Twitter Outrage, Or; How To Get Offended At A Joke That Didn’t Happen.

A funny thing happened today on Twitter. Comedian Patton Oswalt tried an experiment wherein he created some faux outrage, just to see the results. Unsurprisingly for the Internet, the results were exactly as you might have expected.

In the age of social media, it’s become easy to be offended. Why think about something when you can respond right away? We have suddenly become thrust into a reactionary age, where we can register our disgust at something in 140 characters or less without even checking if it’s true.

It’s a curious thing too that people are so quick to believe what they read. Retweet something enough times and that’s it, it’s become fact. In the race to be heard any kind of cognitive thinking is left by the wayside.

So Patton Oswalt tweeted this:

And this:

And also this:

The best thing is of course that if you just look at his feed it’s clearly a joke. Seven tweets, all within the same time period. Seven jokes. Seven new things to be outraged about. And outraged people were.

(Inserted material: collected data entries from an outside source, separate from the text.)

Definition CBB_data (d : nat) (st : CBB) : bytes :=
  match d, children st !! (d - 1)%nat with
  | S _, Some c => drop (Z.to_nat (offset c + pending_len_len c)) (buf (base st))
  | _, _ => buf (base st)
  end.

(** [CBB_finish] on the root; the buffer is handed to the caller. *)
Definition CBB_finish (st : CBB) : option bytes :=
  match CBB_flush 0 st with
  | (true, st) => Some (buf (base st))
  | (false, _) => None
  end.

(** * Appending *)

Definition CBB_add_space (d : nat) (fill : bytes) : op :=
  op_and (CBB_flush d) (on_base (fun b => cbb_buffer_add b fill)).

Definition CBB_add_bytes (d : nat) (data : bytes) : op := CBB_add_space d data.

Definition CBB_add_zeros (d : nat) (n : Z) : op := CBB_add_space d (replicate (Z.to_nat n) 0).

Definition CBB_reserve (d : nat) (n : Z) : op :=
  op_and (CBB_flush d) (on_base (fun b => cbb_buffer_reserve b n)).

(** [written] are the bytes the caller stored into the reserved space. *)
Definition CBB_did_write (d : nat) (written : bytes) : op := fun st =>
  let newlen := u64 (len (buf (base st)) + len written) in
  if (d <? length (children st))%nat || (newlen <? len (buf (base st))) || (newlen >? cap (base st))
  then (false, st)
  else (true, mk_cbb (set_buf (base st) (buf (base st) ++ written)) (children st)).

Definition cbb_add_u (d : nat) (v : Z) (len_len : nat) : op := fun st =>
  match CBB_flush d st with
  | (false, st) => (false, st)
  | (true, st) =>
      let off := length (buf (base st)) in
      match on_base (fun b => cbb_buffer_add b (replicate len_len 0)) st with
      | (false, st) => (false, st)
      | (true, st) =>
          let '(p, rest) := put_be (buf (base st)) off len_len v in
          let st := mk_cbb (set_buf (base st) p) (children st) in
          if negb (rest =? 0) then (false, cbb_on_error d st) else (true, st)
      end
  end.

Definition CBB_add_u8 (d : nat) (value : Z) : op := cbb_add_u d value 1.
Definition CBB_add_u16 (d : nat) (value : Z) : op := cbb_add_u d value 2.
Definition CBB_add_u16le (d : nat) (value : Z) : op := CBB_add_u16 d (CRYPTO_bswap2 value).
Definition CBB_add_u24 (d : nat) (value : Z) : op := cbb_add_u d value 3.
Definition CBB_add_u32 (d : nat) (value : Z) : op := cbb_add_u d value 4.
Definition CBB_add_u32le (d : nat) (value : Z) : op := CBB_add_u32 d (CRYPTO_bswap4 value).
Definition CBB_add_u64 (d : nat) (value : Z) : op := cbb_add_u d value 8.
Definition CBB_add_u64le (d : nat) (value : Z) : op := CBB_add_u64 d (CRYPTO_bswap8 value).

(** * Children *)

Definition cbb_add_child (d : nat) (len_len : Z) (is_asn1 : bool) : op := fun st =>
  let off := len (buf (base st)) in
  match cbb_buffer_add (base st) (replicate (Z.to_nat len_len) 0) with
  | (false, b) => (false, mk_cbb b (children st))
  | (true, b) => (true, mk_cbb b (take d (children st) ++ [mk_child off len_len is_asn1]))
  end.

Definition cbb_add_length_prefixed (d : nat) (len_len : Z) : op :=
  op_and (CBB_flush d) (cbb_add_child d len_len false).

Definition CBB_add_u8_length_prefixed (d : nat) : op := cbb_add_length_prefixed d 1.
Definition CBB_add_u16_length_prefixed (d : nat) : op := cbb_add_length_prefixed d 2.
Definition CBB_add_u24_length_prefixed (d : nat) : op := cbb_add_length_prefixed d 3.

Fixpoint base128_len_loop (fuel : nat) (copy : Z) : nat :=
  match fuel with
  | O => O
  | S fuel => if copy >? 0 then S (base128_len_loop fuel (Z.shiftr copy 7)) else O
  end.

(** [i] counts the bytes left; the C index is one less. *)
Fixpoint add_base128_loop (d : nat) (v : Z) (i : nat) : op :=
  match i with
  | O => fun st => (true, st)
  | S i' =>
      let byte := Z.land (Z.shiftr v (7 * Z.of_nat i')) 0x7f in
      let byte := if (i' =? 0)%nat then byte else Z.lor byte 0x80 in
      op_and (CBB_add_u8 d byte) (add_base128_loop d v i')
  end.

The responses, predictably range from people who get it immediately to those who…don’t. My favourite usually involves someone having the joke pointed out for them, and then the claim that the joke wasn’t funny to begin with. Rather than ‘get’ the joke, they sidestep it in a way to undermine it. After all it’s better to do that than to consider how you just got sucker punched in a totally harmless way. It’s like getting really angry at a Magician when he pulls a rabbit out of a hat. “There’s no way that rabbit could be in that hat!” Some people will cry. “I think what you’re doing is offensive to rabbits.” Will reply others. Some people want to enjoy the trick, the others want to kill the Magician.

I would be remiss if I didn’t include this response, which is wrongheaded in the dedication it took:

https://twitter.com/aedison/statuses/464125091929141249

Imagine if Twitter rallied around a real cause and the good that would do? Russia decides to size up the rest of the world? It’s OK, someone else will take care of it. Comedian doesn’t make a joke? Well now that I can do something about.

There are some who insist that Oswalt is making fun of rape. Of course they ignore the Holocaust joke, the Lyme Disease joke, the joke about Kim Kardashian etc. It’s a curious thing that all of those go somehow unnoticed, in favour of a rape joke that didn’t happen. It’s almost as if these people understand that the whole point is about faux-outrage, and just fall at the final hurdle. I get how for some rape would be a traumatic subject, to the point that even a joke in which it’s alluded to would be problematic. But that’s not what’s happening. Instead people are being called out on their propensity to be angry, over literally nothing. However, as was proven with the recent Stephen Colbert twitter controversy, once people have their mind made up, particularly on as public a platform as Twitter, they’ll keep digging that hole.

Being offended is enough these days. There’s no examination of why, no discourse on what exactly is offensive or why it might be seen as such. It simply is. It’s an opinion that somehow is meant to be treated as a factual statement. For all the good it does you might as well just put your fingers in your ears and sing with ignorance.

So congratulations Patton, you’ve proven that the Internet will, by and large, literally get offended at nothing.